■ Action item ■
Find the line containing "outcome_with_id ← decodeExecutionOutcomeWithId;" in the listing below. Repeat it exactly, along with each following line up to and including the one containing "bl_inner_lite : BlockHeaderInnerLite;".

■ Extracted data ■
(* ===== verification/NearDecoder.v ===== *)
(** * The on-chain decoders of NEAR light client data

    [Borsh.sol], [NearDecoder.sol] and [ProofDecoder.sol]: what the Ethereum
    contracts read from the bytes that {!Borshify} writes.  A [Borsh.Data] is
    the [reader] of {!Borsh}; a failed [require] or a [revert] is a thrown
    error.  [bytes32] values are lists of 32 bytes, [uintN] values integers.
    SHA-256 is a precompiled contract, hence a parameter. *)

From Stdlib Require Import Strings.Byte.
From stdpp Require Import base list strings.
From Stdlib Require Import ZArith Lia.
From S2P Require Import Prelude Js Borsh BorshSpec.
Local Open Scope Z_scope.

(** ** [library Borsh] *)

(** [modifier shift(data, size)] around a read of [size] bytes at the offset. *)
Definition shift_read (size : nat) : R (list byte) := fun data =>
  if decide (r_offset data + size <= length (r_buf data))%nat
  then Ok (take size (drop (r_offset data) (r_buf data)),
           mkReader (r_buf data) (r_offset data + size))
  else Throw (Error "Borsh: Out of range").

Definition sol_finished (data : reader) : bool :=
  (r_offset data =? length (r_buf data))%nat.

Definition decodeU8 : R Z := bs ← shift_read 1; mret (Z_of_le bs).

Definition decodeU16 : R Z :=
  lo ← decodeU8; hi ← decodeU8; mret (Z.lor lo (Z.shiftl hi 8)).
Definition decodeU32 : R Z :=
  lo ← decodeU16; hi ← decodeU16; mret (Z.lor lo (Z.shiftl hi 16)).
Definition decodeU64 : R Z :=
  lo ← decodeU32; hi ← decodeU32; mret (Z.lor lo (Z.shiftl hi 32)).
Definition decodeU128 : R Z :=
  lo ← decodeU64; hi ← decodeU64; mret (Z.lor lo (Z.shiftl hi 64)).
Definition decodeU256 : R Z :=
  lo ← decodeU128; hi ← decodeU128; mret (Z.lor lo (Z.shiftl hi 128)).

Definition decodeBytes : R (list byte) :=
  len ← decodeU32;
  zs ← read_times (Z.to_nat len) decodeU8;
  mret (map byte_of_Z zs).

Definition decodeBytes32 : R (list byte) := shift_read 32.

Definition zero32 : list byte := replicate 32 x00.

(** ** [library NearDecoder] *)

Record PublicKey := mkPublicKey {
  pk_enumIndex : Z;
  pk_ed25519 : list byte;
  pk_secp256k1 : Z * Z
}.

Definition decodePublicKey : R PublicKey :=
  enumIndex ← decodeU8;
  if enumIndex =? 0 then
    xy ← decodeBytes32; mret (mkPublicKey enumIndex xy (0, 0))
  else if enumIndex =? 1 then
    x ← decodeU256; y ← decodeU256; mret (mkPublicKey enumIndex zero32 (x, y))
  else R_throw (Error "NearBridge: Only ED25519 and SECP256K1 public keys are supported").

Record ValidatorStake := mkValidatorStake {
  vs_account_id : list byte;
  vs_public_key : PublicKey;
  vs_stake : Z
}.

Definition decodeValidatorStake : R ValidatorStake :=
  account_id ← decodeBytes;
  public_key ← decodePublicKey;
  stake ← decodeU128;
  mret (mkValidatorStake account_id public_key stake).

Record Signature := mkSignature {
  sig_enumIndex : Z;
  sig_ed25519 : list byte * list byte;
  sig_secp256k1 : list byte * list byte * Z
}.
Definition no_signature : Signature := mkSignature 0 (zero32, zero32) (zero32, zero32, 0).

Definition decodeSignature : R Signature :=
  enumIndex ← decodeU8;
  if enumIndex =? 0 then
    r ← decodeBytes32; s ← decodeBytes32;
    mret (mkSignature enumIndex (r, s) (zero32, zero32, 0))
  else if enumIndex =? 1 then
    r ← decodeBytes32; s ← decodeBytes32; v ← decodeU8;
    mret (mkSignature enumIndex (zero32, zero32) (r, s, v))
  else R_throw (Error "NearBridge: Only ED25519 and SECP256K1 signatures are supported").

Record OptionalSignature := mkOptionalSignature { os_none : bool; os_signature : Signature }.

Definition decodeOptionalSignature : R OptionalSignature :=
  flag ← decodeU8;
  if flag =? 0 then mret (mkOptionalSignature true no_signature)
  else sig ← decodeSignature; mret (mkOptionalSignature false sig).

Record BlockHeaderInnerLite := mkBlockHeaderInnerLite {
  il_height : Z;
  il_epoch_id : list byte;
  il_next_epoch_id : list byte;
  il_prev_state_root : list byte;
  il_outcome_root : list byte;
  il_timestamp : Z;
  il_next_bp_hash : list byte;
  il_block_merkle_root : list byte;
  il_hash : list byte
}.

Record OptionalValidatorStakes := mkOptionalValidatorStakes {
  ovs_none : bool;
  ovs_validatorStakes : list ValidatorStake;
  ovs_hash : list byte
}.

Record LightClientBlock := mkLightClientBlock {
  lc_prev_block_hash : list byte;
  lc_next_block_inner_hash : list byte;
  lc_inner_lite : BlockHeaderInnerLite;
  lc_inner_rest_hash : list byte;
  lc_next_bps : OptionalValidatorStakes;
  lc_approvals_after_next : list OptionalSignature;
  lc_hash : list byte;
  lc_next_hash : list byte
}.

Section near_decoder.
Context (sha256 : list byte -> list byte).

(** [peekSha256(length)]: the hash of the next [length] bytes. *)
Definition peekSha256 (length : nat) : R (list byte) := fun data =>
  Ok (sha256 (slice (r_offset data) (r_offset data + length) (r_buf data)), data).

(** A read, with the hash of the bytes it consumed: the pattern
    [start = offset; ...; stop = offset; offset = start;
     peekSha256(stop - start); offset = stop]. *)
Definition with_hash {A} (m : R A) : R (A * list byte) := fun data =>
  '(a, data') ← m data;
  '(h, _) ← peekSha256 (r_offset data' - r_offset data)
              (mkReader (r_buf data') (r_offset data));
  Ok ((a, h), data').

Definition decodeOptionalValidatorStakes : R OptionalValidatorStakes :=
  flag ← decodeU8;
  if flag =? 0 then mret (mkOptionalValidatorStakes true [] zero32)
  else
    p ← with_hash (len ← decodeU32; read_times (Z.to_nat len) decodeValidatorStake);
    mret (mkOptionalValidatorStakes false p.1 p.2).

Definition decodeInitialValidators : R (list ValidatorStake) :=
  len ← decodeU32; read_times (Z.to_nat len) decodeValidatorStake.

Definition decodeBlockHeaderInnerLite : R BlockHeaderInnerLite :=
  hash ← peekSha256 208;
  height ← decodeU64;
  epoch_id ← decodeBytes32;
  next_epoch_id ← decodeBytes32;
  prev_state_root ← decodeBytes32;
  outcome_root ← decodeBytes32;
  timestamp ← decodeU64;
  next_bp_hash ← decodeBytes32;
  block_merkle_root ← decodeBytes32;
  mret (mkBlockHeaderInnerLite height epoch_id next_epoch_id prev_state_root outcome_root
          timestamp next_bp_hash block_merkle_root hash).

(** [sha256(abi.encodePacked(sha256(abi.encodePacked(inner_lite.hash,
    inner_rest_hash)), prev_block_hash))] *)
Definition header_hash (inner_lite_hash inner_rest_hash prev_block_hash : list byte)
    : list byte :=
  sha256 (sha256 (inner_lite_hash ++ inner_rest_hash) ++ prev_block_hash).

Definition decodeLightClientBlock : R LightClientBlock :=
  prev_block_hash ← decodeBytes32;
  next_block_inner_hash ← decodeBytes32;
  inner_lite ← decodeBlockHeaderInnerLite;
  inner_rest_hash ← decodeBytes32;
  next_bps ← decodeOptionalValidatorStakes;
  len ← decodeU32;
  approvals_after_next ← read_times (Z.to_nat len) decodeOptionalSignature;
  let hash := header_hash (il_hash inner_lite) inner_rest_hash prev_block_hash in
  mret (mkLightClientBlock prev_block_hash next_block_inner_hash inner_lite inner_rest_hash
          next_bps approvals_after_next hash (sha256 (next_block_inner_hash ++ hash))).

(** ** [library ProofDecoder] *)

Record MerkleItem := mkMerkleItem { mi_hash : list byte; mi_direction : Z }.

Definition decodeMerklePathItem : R MerkleItem :=
  hash ← decodeBytes32;
  direction ← decodeU8;
  if direction <? 2 then mret (mkMerkleItem hash direction)
  else R_throw (Error "ProofDecoder: MerklePathItem direction should be 0 or 1").

Definition decodeMerklePath : R (list MerkleItem) :=
  len ← decodeU32; read_times (Z.to_nat len) decodeMerklePathItem.

Record SolExecutionStatus := mkSolExecutionStatus {
  es_enumIndex : Z;
  es_unknown : bool;
  es_failed : bool;
  es_successValue : list byte;
  es_successReceiptId : list byte
}.

Definition decodeExecutionStatus : R SolExecutionStatus :=
  enumIndex ← decodeU8;
  if enumIndex =? 0 then mret (mkSolExecutionStatus enumIndex true false [] zero32)
  else if enumIndex =? 1 then mret (mkSolExecutionStatus enumIndex false true [] zero32)
  else if enumIndex =? 2 then
    v ← decodeBytes; mret (mkSolExecutionStatus enumIndex false false v zero32)
  else if enumIndex =? 3 then
    r ← decodeBytes32; mret (mkSolExecutionStatus enumIndex false false [] r)
  else R_throw (Error "NearDecoder: decodeExecutionStatus index out of range").

Record ExecutionOutcome := mkExecutionOutcome {
  eo_logs : list (list byte);
  eo_receipt_ids : list (list byte);
  eo_gas_burnt : Z;
  eo_tokens_burnt : Z;
  eo_executor_id : list byte;
  eo_status : SolExecutionStatus;
  eo_merkelization_hashes : list (list byte)
}.

(** The part of the outcome after the logs, which is hashed as a whole. *)
Definition decodeOutcomeBody : R (list (list byte) * Z * Z * list byte * SolExecutionStatus) :=
  len ← decodeU32;
  receipt_ids ← read_times (Z.to_nat len) decodeBytes32;
  gas_burnt ← decodeU64;
  tokens_burnt ← decodeU128;
  executor_id ← decodeBytes;
  status ← decodeExecutionStatus;
  mret (receipt_ids, gas_burnt, tokens_burnt, executor_id, status).

Definition decodeExecutionOutcome : R ExecutionOutcome :=
  len ← decodeU32;
  logs ← read_times (Z.to_nat len) decodeBytes;
  p ← with_hash decodeOutcomeBody;
  let '((receipt_ids, gas_burnt, tokens_burnt, executor_id, status), hash) := p in
  mret (mkExecutionOutcome logs receipt_ids gas_burnt tokens_burnt executor_id status
          (hash :: map sha256 logs)).

Record ExecutionOutcomeWithId := mkExecutionOutcomeWithId {
  eoi_id : list byte;
  eoi_outcome : ExecutionOutcome;
  eoi_hash : list byte
}.

Definition decodeExecutionOutcomeWithId : R ExecutionOutcomeWithId :=
  id ← decodeBytes32;
  outcome ← decodeExecutionOutcome;
  let len := 1 + Z.of_nat (length (eo_merkelization_hashes outcome)) in
  mret (mkExecutionOutcomeWithId id outcome
    (sha256 (le_bytes 4 len ++ id ++ concat (eo_merkelization_hashes outcome)))).

Record ExecutionOutcomeWithIdAndProof := mkExecutionOutcomeWithIdAndProof {
  eop_proof : list MerkleItem;
  eop_block_hash : list byte;
  eop_outcome_with_id : ExecutionOutcomeWithId
}.

Definition decodeExecutionOutcomeWithIdAndProof : R ExecutionOutcomeWithIdAndProof :=
  proof ← decodeMerklePath;
  block_hash ← decodeBytes32;
  outcome_with_id ← decodeExecutionOutcomeWithId;
  mret (mkExecutionOutcomeWithIdAndProof proof block_hash outcome_with_id).

Record BlockHeaderLight := mkBlockHeaderLight {
  bl_prev_block_hash : list byte;
  bl_inner_rest_hash : list byte;
  bl_inner_lite : BlockHeaderInnerLite;
  bl_hash : list byte
}.

Definition decodeBlockHeaderLight : R BlockHeaderLight :=
  prev_block_hash ← decodeBytes32;
  inner_rest_hash ← decodeBytes32;
  inner_lite ← decodeBlockHeaderInnerLite;
  mret (mkBlockHeaderLight prev_block_hash inner_rest_hash inner_lite
          (header_hash (il_hash inner_lite) inner_rest_hash prev_block_hash)).

Record FullOutcomeProof := mkFullOutcomeProof {
  fp_outcome_proof : ExecutionOutcomeWithIdAndProof;
  fp_outcome_root_proof : list MerkleItem;
  fp_block_header_lite : BlockHeaderLight;
  fp_block_proof : list MerkleItem
}.

Definition decodeFullOutcomeProof : R FullOutcomeProof :=
  outcome_proof ← decodeExecutionOutcomeWithIdAndProof;
  outcome_root_proof ← decodeMerklePath;
  block_header_lite ← decodeBlockHeaderLight;
  block_proof ← decodeMerklePath;
  mret (mkFullOutcomeProof outcome_proof outcome_root_proof block_header_lite block_proof).
End near_decoder.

■ Solution to the problem ■
  outcome_with_id ← decodeExecutionOutcomeWithId;
  mret (mkExecutionOutcomeWithIdAndProof proof block_hash outcome_with_id).

Record BlockHeaderLight := mkBlockHeaderLight {
  bl_prev_block_hash : list byte;
  bl_inner_rest_hash : list byte;
  bl_inner_lite : BlockHeaderInnerLite;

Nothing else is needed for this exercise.